## EXERCISE DESCRIPTION
Given the records below, transcribe each of them exactly.

Stored items
(* ===== verification/Sweep.v ===== *)
(** * The retention sweeper (internal/sweep/sweep.go) *)

From S2P Require Import Prelude GoStrings GoTime Storage Sql StoreSpec.

Local Open Scope Z_scope.

(** [Config] without the logger and the clock, whose defaults only pick the
    standard ones. *)
Record Config : Type := MkConfig {
  Interval : Duration;
  EnvelopeMaxAge : Duration
}.

Definition defaults (c : Config) : Config :=
  MkConfig (if Interval c <=? 0 then Hour else Interval c)
    (if EnvelopeMaxAge c <=? 0 then 7 * 24 * Hour else EnvelopeMaxAge c).

Inductive LogLine : Type :=
| EvictionFailed (err : error)
| ExpiryFailed (err : error)
| Swept (envCount reqCount : Z).

Section sweep.
Context `{St : Storage}.

(** [errors.Is(err, context.Canceled)] *)
Context (isCanceled : error → bool).

(** The count and the log line of one of the two jobs. *)
Definition sweep_result (failed : error → LogLine) (r : result Z) : Z * list LogLine :=
  match r with
  | Ok n => (n, [])
  | Err err => (0, if isCanceled err then [] else [failed err])
  end.

Definition Once (c : Config) : Prog (list LogLine) :=
  let! now := call Now in
  let envCutoff := Add now (Neg (EnvelopeMaxAge c)) in
  let! r := DeleteEnvelopesOlderThan envCutoff in
  let '(envCount, log1) := sweep_result EvictionFailed r in
  let! r := ExpirePendingRequests now in
  let '(reqCount, log2) := sweep_result ExpiryFailed r in
  Ret (log1 ++ log2 ++ if (0 <? envCount) || (0 <? reqCount) then [Swept envCount reqCount] else []).

(** What the [select] of [Run] receives, in order. *)
Inductive event : Type := Tick | Done.

(** [Run]: the log so far, when the loop has returned or waits for more events. *)
Fixpoint Run (c : Config) (events : list event) : Prog (bool * list LogLine) :=
  match events with
  | [] => Ret (false, [])
  | Done :: _ => Ret (true, [])
  | Tick :: events =>
      let! log := Once c in
      let! rest := Run c events in
      Ret (fst rest, log ++ snd rest)
  end.

(** ** Correctness *)

Context (e : Env) (represents : DB → Store → Prop) `{!StorageLaws e represents}.

(** A failure of a job: nothing is changed. *)
Definition job_failed (r : result Z) (s s' : Store) : Prop :=
  ¬ quiet e ∧ s' = s ∧ ∃ msg, r = Err (ErrOther msg).

Definition sweep_clock (c : Config) : Prop :=
  ∀ n, wire_time (env_clock e n) ∧ wire_time (env_clock e n - EnvelopeMaxAge c).

Lemma defaults_age c : 0 < EnvelopeMaxAge (defaults c).
Proof. simpl. destruct (Z.leb_spec (EnvelopeMaxAge c) 0); [done|lia]. Qed.

Lemma defaults_small c : EnvelopeMaxAge c < 2 ^ 63 → EnvelopeMaxAge (defaults c) < 2 ^ 63.
Proof. intros H. simpl. by destruct (EnvelopeMaxAge c <=? 0). Qed.

Lemma cutoff_exact c now : 0 < EnvelopeMaxAge c < 2 ^ 63 →
  Add now (Neg (EnvelopeMaxAge c)) = now - EnvelopeMaxAge c.
Proof. intros H. unfold Add, Neg. rewrite wrap64_small by lia. lia. Qed.

(** The lines of the two jobs. *)
Definition sweep_log (r1 r2 : result Z) : list LogLine :=
  let '(envCount, log1) := sweep_result EvictionFailed r1 in
  let '(reqCount, log2) := sweep_result ExpiryFailed r2 in
  log1 ++ log2 ++ if (0 <? envCount) || (0 <? reqCount) then [Swept envCount reqCount] else [].

(** Each job does its work or fails; the second starts from what the first left. *)
Lemma Once_run c s w :
  0 < EnvelopeMaxAge c < 2 ^ 63 → sweep_clock c → represents (w_db w) s →
  let now := env_clock e (w_ticks w) in
  ∃ r1 r2 s1 s2 w', run e (Once c) w = (sweep_log r1 r2, w') ∧ represents (w_db w') s2 ∧
    ((r1, s1) = spec_delete (outdated (now - EnvelopeMaxAge c)) s ∨ job_failed r1 s s1) ∧
    ((r2, s2) = spec_expire now s1 ∨ job_failed r2 s1 s2).
Proof.
  intros Ha Hc Hr now. unfold Once. rewrite run_bind, run_call. cbn [exec]. rewrite run_bind.
  rewrite cutoff_exact by done. fold now.
  change (DeleteEnvelopesOlderThan ?k) with (method (OpDeleteOlderThan k)).
  assert (∃ r1 s1 w1, run e (method (OpDeleteOlderThan (now - EnvelopeMaxAge c))) (next_tick w) = (r1, w1) ∧
    represents (w_db w1) s1 ∧
    ((r1, s1) = spec_delete (outdated (now - EnvelopeMaxAge c)) s ∨ job_failed r1 s s1)) as (r1 & s1 & w1 & -> & H1 & J1).
  { destruct (method_cases e represents (OpDeleteOlderThan (now - EnvelopeMaxAge c)) s (next_tick w) Hr)
      as [(w1 & -> & [H1 _ _])|(msg & w1 & -> & [H1 _ _] & Hq)]; [apply Hc| |].
    - eexists _, _, w1. split_and!; [done|exact H1|by left].
    - exists (Err (ErrOther msg)), s, w1. split_and!; [done|done|right]. split_and!; [done|done|by exists msg]. }
  destruct (sweep_result EvictionFailed r1) as [n1 l1] eqn:E1.
  rewrite run_bind. change (ExpirePendingRequests ?k) with (method (OpExpirePending k)).
  assert (∃ r2 s2 w2, run e (method (OpExpirePending now)) w1 = (r2, w2) ∧ represents (w_db w2) s2 ∧
    ((r2, s2) = spec_expire now s1 ∨ job_failed r2 s1 s2)) as (r2 & s2 & w2 & -> & H2 & J2).
  { destruct (method_cases e represents (OpExpirePending now) s1 w1 H1)
      as [(w2 & -> & [H2 _ _])|(msg & w2 & -> & [H2 _ _] & Hq)]; [apply Hc| |].
    - eexists _, _, w2. split_and!; [done|exact H2|by left].
    - exists (Err (ErrOther msg)), s1, w2. split_and!; [done|done|right]. split_and!; [done|done|by exists msg]. }
  exists r1, r2, s1, s2, w2. split_and!; [|done..]. unfold sweep_log. rewrite E1.
  by destruct (sweep_result ExpiryFailed r2).
Qed.

(** A failed job is logged, unless the failure is the shutdown's. *)
Lemma sweep_log_eviction r2 err : isCanceled err = false → EvictionFailed err ∈ sweep_log (Err err) r2.
Proof.
  intros H. unfold sweep_log, sweep_result at 1. rewrite H. destruct (sweep_result _ _). by left.
Qed.

Lemma sweep_log_expiry r1 err : isCanceled err = false → ExpiryFailed err ∈ sweep_log r1 (Err err).
Proof.
  intros H. unfold sweep_log, sweep_result at 2. rewrite H. destruct (sweep_result _ _).
  apply elem_of_app. right. by left.
Qed.
End sweep.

## SOLUTION TO THIS TASK
(* ===== verification/Sweep.v ===== *)
(** * The retention sweeper (internal/sweep/sweep.go) *)

From S2P Require Import Prelude GoStrings GoTime Storage Sql StoreSpec.

Local Open Scope Z_scope.

(** [Config] without the logger and the clock, whose defaults only pick the
    standard ones. *)
Record Config : Type := MkConfig {
  Interval : Duration;
  EnvelopeMaxAge : Duration
}.

Definition defaults (c : Config) : Config :=
  MkConfig (if Interval c <=? 0 then Hour else Interval c)
    (if EnvelopeMaxAge c <=? 0 then 7 * 24 * Hour else EnvelopeMaxAge c).

Inductive LogLine : Type :=
| EvictionFailed (err : error)
| ExpiryFailed (err : error)
| Swept (envCount reqCount : Z).

Section sweep.
Context `{St : Storage}.

(** [errors.Is(err, context.Canceled)] *)
Context (isCanceled : error → bool).

(** The count and the log line of one of the two jobs. *)
Definition sweep_result (failed : error → LogLine) (r : result Z) : Z * list LogLine :=
  match r with
  | Ok n => (n, [])
  | Err err => (0, if isCanceled err then [] else [failed err])
  end.

Definition Once (c : Config) : Prog (list LogLine) :=
  let! now := call Now in
  let envCutoff := Add now (Neg (EnvelopeMaxAge c)) in
  let! r := DeleteEnvelopesOlderThan envCutoff in
  let '(envCount, log1) := sweep_result EvictionFailed r in
  let! r := ExpirePendingRequests now in
  let '(reqCount, log2) := sweep_result ExpiryFailed r in
  Ret (log1 ++ log2 ++ if (0 <? envCount) || (0 <? reqCount) then [Swept envCount reqCount] else []).

(** What the [select] of [Run] receives, in order. *)
Inductive event : Type := Tick | Done.

(** [Run]: the log so far, when the loop has returned or waits for more events. *)
Fixpoint Run (c : Config) (events : list event) : Prog (bool * list LogLine) :=
  match events with
  | [] => Ret (false, [])
  | Done :: _ => Ret (true, [])
  | Tick :: events =>
      let! log := Once c in
      let! rest := Run c events in
      Ret (fst rest, log ++ snd rest)
  end.

(** ** Correctness *)

Context (e : Env) (represents : DB → Store → Prop) `{!StorageLaws e represents}.

(** A failure of a job: nothing is changed. *)
Definition job_failed (r : result Z) (s s' : Store) : Prop :=
  ¬ quiet e ∧ s' = s ∧ ∃ msg, r = Err (ErrOther msg).

Definition sweep_clock (c : Config) : Prop :=
  ∀ n, wire_time (env_clock e n) ∧ wire_time (env_clock e n - EnvelopeMaxAge c).

Lemma defaults_age c : 0 < EnvelopeMaxAge (defaults c).
Proof. simpl. destruct (Z.leb_spec (EnvelopeMaxAge c) 0); [done|lia]. Qed.

Lemma defaults_small c : EnvelopeMaxAge c < 2 ^ 63 → EnvelopeMaxAge (defaults c) < 2 ^ 63.
Proof. intros H. simpl. by destruct (EnvelopeMaxAge c <=? 0). Qed.

Lemma cutoff_exact c now : 0 < EnvelopeMaxAge c < 2 ^ 63 →
  Add now (Neg (EnvelopeMaxAge c)) = now - EnvelopeMaxAge c.
Proof. intros H. unfold Add, Neg. rewrite wrap64_small by lia. lia. Qed.

(** The lines of the two jobs. *)
Definition sweep_log (r1 r2 : result Z) : list LogLine :=
  let '(envCount, log1) := sweep_result EvictionFailed r1 in
  let '(reqCount, log2) := sweep_result ExpiryFailed r2 in
  log1 ++ log2 ++ if (0 <? envCount) || (0 <? reqCount) then [Swept envCount reqCount] else [].

(** Each job does its work or fails; the second starts from what the first left. *)
Lemma Once_run c s w :
  0 < EnvelopeMaxAge c < 2 ^ 63 → sweep_clock c → represents (w_db w) s →
  let now := env_clock e (w_ticks w) in
  ∃ r1 r2 s1 s2 w', run e (Once c) w = (sweep_log r1 r2, w') ∧ represents (w_db w') s2 ∧
    ((r1, s1) = spec_delete (outdated (now - EnvelopeMaxAge c)) s ∨ job_failed r1 s s1) ∧
    ((r2, s2) = spec_expire now s1 ∨ job_failed r2 s1 s2).
Proof.
  intros Ha Hc Hr now. unfold Once. rewrite run_bind, run_call. cbn [exec]. rewrite run_bind.
  rewrite cutoff_exact by done. fold now.
  change (DeleteEnvelopesOlderThan ?k) with (method (OpDeleteOlderThan k)).
  assert (∃ r1 s1 w1, run e (method (OpDeleteOlderThan (now - EnvelopeMaxAge c))) (next_tick w) = (r1, w1) ∧
    represents (w_db w1) s1 ∧
    ((r1, s1) = spec_delete (outdated (now - EnvelopeMaxAge c)) s ∨ job_failed r1 s s1)) as (r1 & s1 & w1 & -> & H1 & J1).
  { destruct (method_cases e represents (OpDeleteOlderThan (now - EnvelopeMaxAge c)) s (next_tick w) Hr)
      as [(w1 & -> & [H1 _ _])|(msg & w1 & -> & [H1 _ _] & Hq)]; [apply Hc| |].
    - eexists _, _, w1. split_and!; [done|exact H1|by left].
    - exists (Err (ErrOther msg)), s, w1. split_and!; [done|done|right]. split_and!; [done|done|by exists msg]. }
  destruct (sweep_result EvictionFailed r1) as [n1 l1] eqn:E1.
  rewrite run_bind. change (ExpirePendingRequests ?k) with (method (OpExpirePending k)).
  assert (∃ r2 s2 w2, run e (method (OpExpirePending now)) w1 = (r2, w2) ∧ represents (w_db w2) s2 ∧
    ((r2, s2) = spec_expire now s1 ∨ job_failed r2 s1 s2)) as (r2 & s2 & w2 & -> & H2 & J2).
  { destruct (method_cases e represents (OpExpirePending now) s1 w1 H1)
      as [(w2 & -> & [H2 _ _])|(msg & w2 & -> & [H2 _ _] & Hq)]; [apply Hc| |].
    - eexists _, _, w2. split_and!; [done|exact H2|by left].
    - exists (Err (ErrOther msg)), s1, w2. split_and!; [done|done|right]. split_and!; [done|done|by exists msg]. }
  exists r1, r2, s1, s2, w2. split_and!; [|done..]. unfold sweep_log. rewrite E1.
  by destruct (sweep_result ExpiryFailed r2).
Qed.

(** A failed job is logged, unless the failure is the shutdown's. *)
Lemma sweep_log_eviction r2 err : isCanceled err = false → EvictionFailed err ∈ sweep_log (Err err) r2.
Proof.
  intros H. unfold sweep_log, sweep_result at 1. rewrite H. destruct (sweep_result _ _). by left.
Qed.

Lemma sweep_log_expiry r1 err : isCanceled err = false → ExpiryFailed err ∈ sweep_log r1 (Err err).
Proof.
  intros H. unfold sweep_log, sweep_result at 2. rewrite H. destruct (sweep_result _ _).
  apply elem_of_app. right. by left.
Qed.
End sweep.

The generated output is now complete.